Using a numerical control system (CNC) using the available drives, it is possible to maintain the optical focusing head during processing in a position perpendicular to the surface to be machined, and thereby allows gas-laser cutting of parts of complex spatial shapes, and the 3D control function of the control system automatically stabilizes the distance between mouthpiece and workpiece surface.

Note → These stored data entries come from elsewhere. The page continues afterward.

Definition Selling_Price (m : merged_row) : Z := priceThreshold (sell m).
Definition Selling_Quantity (m : merged_row) : Z := quantity (sell m).
Definition sellClaimEntityId (m : merged_row) : string := claimEntityId (sell m).
Definition Selling_Claim (m : merged_row) : string := claimName (sell m).
Definition Selling_Region (m : merged_row) : string := regionName (sell m).
Definition Buying_Price (m : merged_row) : Z := priceThreshold (buy m).
Definition Buying_Quantity (m : merged_row) : Z := quantity (buy m).
Definition buyClaimEntityId (m : merged_row) : string := claimEntityId (buy m).
Definition Buying_Claim (m : merged_row) : string := claimName (buy m).
Definition Buying_Region (m : merged_row) : string := regionName (buy m).

(** [pd.merge(left=all_sells, right=all_buys, on=join_columns, how="inner")]:
    each sell row with each buy row that has the same join key. *)
Definition merge (all_sells all_buys : list market_row) : list merged_row :=
  s ← all_sells;
  map (fun b => {| sell := s; buy := b |})
      (filter (fun b => join_key s = join_key b) all_buys).

(** Line 178. *)
Definition touches (claim_id : string) (m : merged_row) : Prop :=
  sellClaimEntityId m = claim_id \/ buyClaimEntityId m = claim_id.

#[global] Instance touches_dec claim_id m : Decision (touches claim_id m).
Proof. unfold touches. apply _. Defined.

(** A row of [merged_df] with the two columns of lines 183-184. *)
Record trade : Type := {
  pair : merged_row;
  Trade_Quantity : Z;
  Unit_Profit : Z;
}.

#[global] Instance trade_eq_dec : EqDecision trade.
Proof. solve_decision. Defined.

(** Lines 181-184: the prices are int64 by then, their difference wraps. *)
Definition profitability (m : merged_row) : trade :=
  {| pair := m;
     Trade_Quantity := Z.min (Buying_Quantity m) (Selling_Quantity m);
     Unit_Profit := int64 (Buying_Price m - Selling_Price m) |}.

(** Lines 169-187 for one item's pools. *)
Definition matcher (claim_id : string) (all_sells all_buys : list market_row)
  : list trade :=
  filter (fun t => 0 < Unit_Profit t)
    (map profitability
       (filter (touches claim_id) (merge all_sells all_buys))).

(** The body of the loop over [item_list] (lines 83-190): the rows one item
    adds to [full_df].  [answer] is what [_make_request] returned, [None]
    when it raised. *)
Definition process_item (claim_id : string) (item : market_item)
    (answer : option item_market) : list trade :=
  match item_type_str (item_type item) with
  | None => []
  | Some type_str =>
      match answer with
      | None => []
      | Some item_market =>
          let item_buys := buyOrders item_market in
          let item_sells := sellOrders item_market in
          if decide (length item_sells = 0%nat \/ length item_buys = 0%nat)
          then []
          else
            let all_buys := normalize item type_str item_buys in
            let all_sells := normalize item type_str item_sells in
            matcher claim_id all_sells all_buys
      end
  end.

(** [full_df] after the loop: the rows of all the items, in order.
    [request] answers the order-book query of an item ([type_str], id). *)
Definition collect (claim_id : string)
    (request : string -> Z -> option item_market)
    (item_list : list market_item) : list trade :=
  item ← item_list;
  process_item claim_id item
    (type_str ← item_type_str (item_type item);
     request type_str (item_id item)).

(* ===================================================================== *)
(** ** Distance Resolver (lines 193-235)                                  *)
(* ===================================================================== *)

(** [pd.unique]: the distinct values, in order of first appearance. *)
Definition unique {A} `{EqDecision A} (l : list A) : list A :=
  foldl (fun seen x => if decide (x ∈ seen) then seen else seen ++ [x]) [] l.

(** Line 194: the claims named by [full_df], the buy column then the sell
    column (the order in which [ravel] walks the two columns has no effect
    on the set of values). *)
Definition claim_list (full_df : list trade) : list string :=
  unique (map (fun t => buyClaimEntityId (pair t)) full_df
          ++ map (fun t => sellClaimEntityId (pair t)) full_df).

(** The ["claim"] object of a [claims/{id}] answer; a coordinate may be
    absent, [.get(..., 0)] then reads 0. *)
Record claim_info : Type := {
  locationX : option Z;
  locationZ : option Z;
}.

(** Line 221, from the home coordinates and those of the claim. *)
Definition dist (X0 Z0 : Z) (claim : claim_info) : float64 :=
  let claim_X := default 0 (locationX claim) in
  let claim_Z := default 0 (locationZ claim) in
  Finite (round2_sqrt_div3 ((X0 - claim_X) ^ 2 + (Z0 - claim_Z) ^ 2)).

(** One turn of the loop of lines 200-222; [request] is [None] where the
    query raised, and the claim is then left out of the dictionary. *)
Definition resolve_step (X0 Z0 : Z) (request : string -> option claim_info)
    (dist_dict : gmap string float64) (claim_id_iter : string)
  : gmap string float64 :=
  match request claim_id_iter with
  | None => dist_dict
  | Some claim => <[claim_id_iter := dist X0 Z0 claim]> dist_dict
  end.

Definition resolve (X0 Z0 : Z) (request : string -> option claim_info)
    (claims : list string) : gmap string float64 :=
  foldl (resolve_step X0 Z0 request) ∅ claims.

(** Lines 226-233: the side of the trade that is not the home claim. *)
Definition target_claim (claim_id : string) (t : trade) : string :=
  let claim_0 := buyClaimEntityId (pair t) in
  let claim_1 := sellClaimEntityId (pair t) in
  if decide (claim_0 = claim_id) then claim_1 else claim_0.

(** A row of [full_df] with its [Distance] column. *)
Record located : Type := {
  deal : trade;
  Distance : float64;
}.

(** Line 235. *)
Definition apply_distance (claim_id : string) (dist_dict : gmap string float64)
    (t : trade) : located :=
  {| deal := t;
     Distance := default PosInf (dist_dict !! target_claim claim_id t) |}.

(* ===================================================================== *)
(** ** Capacity Model (lines 237-291)                                     *)
(* ===================================================================== *)

Record capacity : Type := {
  item_slots : Z;
  cargo_slots : Z;
  item_slot_size : Z;
  cargo_slot_size : Z;
}.

Definition player_capacity : capacity :=
  {| item_slots := 25; cargo_slots := 1;
     item_slot_size := 6000; cargo_slot_size := 6000 |}.

Definition vehicle_capacity : list (string * capacity) :=
  [ ("Raft", {| item_slots := 6; cargo_slots := 1;
                item_slot_size := 6000; cargo_slot_size := 60000 |});
    ("Skiff", {| item_slots := 24; cargo_slots := 4;
                 item_slot_size := 6000; cargo_slot_size := 60000 |});
    ("Clipper", {| item_slots := 30; cargo_slots := 6;
                   item_slot_size := 6000; cargo_slot_size := 60000 |});
    ("Cargo Ship", {| item_slots := 30; cargo_slots := 10;
                      item_slot_size := 6000; cargo_slot_size := 60000 |}) ].

Definition base_item_qty : Z :=
  item_slot_size player_capacity * item_slots player_capacity.

Definition base_cargo_qty : Z :=
  cargo_slot_size player_capacity * cargo_slots player_capacity.

(** Lines 275-282: the room a vehicle and the player offer to an item of
    the given type label. *)
Definition room (vehicle : capacity) (type_label : string) : Z :=
  if decide (type_label = "Item") then
    item_slot_size vehicle * item_slots vehicle + base_item_qty
  else if decide (type_label = "Cargo") then
    cargo_slot_size vehicle * cargo_slots vehicle + base_cargo_qty
  else 0.

(** [int(a / b)]: the quotient truncated towards zero, and no result where
    the division raises.  The float quotient of two integers below 2^53 in
    magnitude truncates to the integer quotient. *)
Definition int_div (a b : Z) : option Z :=
  if decide (b = 0) then None else Some (Z.quot a b).

(** The three columns a vehicle adds to a row. *)
Record vehicle_columns : Type := {
  Quantity : Z;
  Profit : Z;
  Profit_per_1k_Dist : float64;
}.

(** Lines 275-291 for one row and one vehicle; [itemVolume] is an integer
    column by line 272.  Line 285 writes the quantity into a column that
    does not exist yet, which pandas creates as a float64 column, and line
    287 reads it back with [astype(int)]. *)
Definition vehicle_row (vehicle : capacity) (r : located)
  : option vehicle_columns :=
  let m := pair (deal r) in
  qty ← int_div (room vehicle (itemTypeStr (sell m))) (itemVolume (sell m));
  let quantity := float64_column (Z.min (Trade_Quantity (deal r)) qty) in
  let profit := int64 (quantity * Unit_Profit (deal r)) in
  Some {| Quantity := quantity;
          Profit := profit;
          Profit_per_1k_Dist :=
            np_round2 (truediv (int64 (1000 * profit)) (Distance r)) |}.

(** A row of [full_df] after the loop over [vehicle_capacity]. *)
Record ranked : Type := {
  base : located;
  vehicles : list (string * vehicle_columns);
}.

Definition rank_row (r : located) : option ranked :=
  cols ← mapM (fun v => c ← vehicle_row v.2 r; Some (v.1, c)) vehicle_capacity;
  Some {| base := r; vehicles := cols |}.

(** [full_df] after lines 225-291; [None] when a division raised, and when
    [full_df] has no row: the loops then create none of the new columns and
    line 287 raises on the missing one. *)
Definition enrich (claim_id : string) (dist_dict : gmap string float64)
    (full_df : list trade) : option (list ranked) :=
  match full_df with
  | [] => None
  | _ => mapM (fun t => rank_row (apply_distance claim_id dist_dict t)) full_df
  end.

(* ===================================================================== *)
(** ** Report Assembler (lines 293-323)                                   *)
(* ===================================================================== *)

(** A value of the table, and a row as its columns in order. *)
Inductive cell : Type :=
  | Str (s : string)
  | Int (z : Z)
  | Float (x : float64).

Abbreviation row := (list (string * cell)).

#[global] Instance Q_eq_dec : EqDecision Q.
Proof. solve_decision. Defined.
#[global] Instance float64_eq_dec : EqDecision float64.
Proof. solve_decision. Defined.
#[global] Instance cell_eq_dec : EqDecision cell.
Proof. solve_decision. Defined.

(** The first entry under a name. *)
Definition assoc {A} (name : string) (l : list (string * A)) : option A :=
  snd <$> (snd <$> list_find (fun p => p.1 = name) l).

(** The columns a vehicle contributes, named as lines 285-291 name them. *)
Definition vehicle_cells (v : string * vehicle_columns) : row :=
  [ (v.1 +:+ " Quantity", Int (Quantity v.2));
    (v.1 +:+ " Profit", Int (Profit v.2));
    (v.1 +:+ " Profit per 1k Dist", Float (Profit_per_1k_Dist v.2)) ].

(** The columns of a row of [full_df] before line 294, in the order the
    merge and the later assignments leave them in. *)
Definition cells (r : ranked) : row :=
  let t := deal (base r) in
  let m := pair t in
  [ ("itemName", Str (itemName (sell m)));
    ("itemTypeStr", Str (itemTypeStr (sell m)));
    ("itemId", Int (itemId (sell m)));
    ("itemType", Int (itemType (sell m)));
    ("itemVolume", Int (itemVolume (sell m)));
    ("Selling Price", Int (Selling_Price m));
    ("Selling Quantity", Int (Selling_Quantity m));
    ("sellClaimEntityId", Str (sellClaimEntityId m));
    ("Selling Claim", Str (Selling_Claim m));
    ("Selling Region", Str (Selling_Region m));
    ("Buying Price", Int (Buying_Price m));
    ("Buying Quantity", Int (Buying_Quantity m));
    ("buyClaimEntityId", Str (buyClaimEntityId m));
    ("Buying Claim", Str (Buying_Claim m));
    ("Buying Region", Str (Buying_Region m));
    ("Trade Quantity", Int (Trade_Quantity t));
    ("Unit Profit", Int (Unit_Profit t));
    ("Distance", Float (Distance (base r))) ]
  ++ (vehicles r ≫= vehicle_cells).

Thus, the use of this device allows gas-laser cutting of products of complex spatial shapes with a fiber laser at high speeds and large sizes (more than six meters) with good cut quality.

Claims (1)

A device for cutting volumetric parts with a fiber laser, comprising a rotary laser cutting head, including a body with a vertical axis of rotation, a body with a horizontal axis of rotation mounted on it, and an optical focusing head, while the rotary laser cutting head is mounted on a hollow support made in the form of a vertically a moving slider mounted on a mechanical positioning and moving system, and a body with a vertical axis of rotation and a body with a horizontal axis of rotation have the electric drives for their movement are hollow and equipped with rotary prisms for transporting the laser beam to the optical focusing head, characterized in that the slider is made with a seat for mounting the collimator with a connector on it with a fiber cable transporting laser radiation, and equipped with a hollow shaft, mounted coaxially with the collimator and bearing at its lower end a housing with a vertical axis of rotation and a rotor of a vertical electric drive, and a housing with a horizontal axis of rotation of the mouth updated on the hollow shaft, which is installed in the bearings of the intermediate housing, mounted on the vertical end of the housing with a vertical axis of rotation, and carrying a horizontal electric rotor rotor.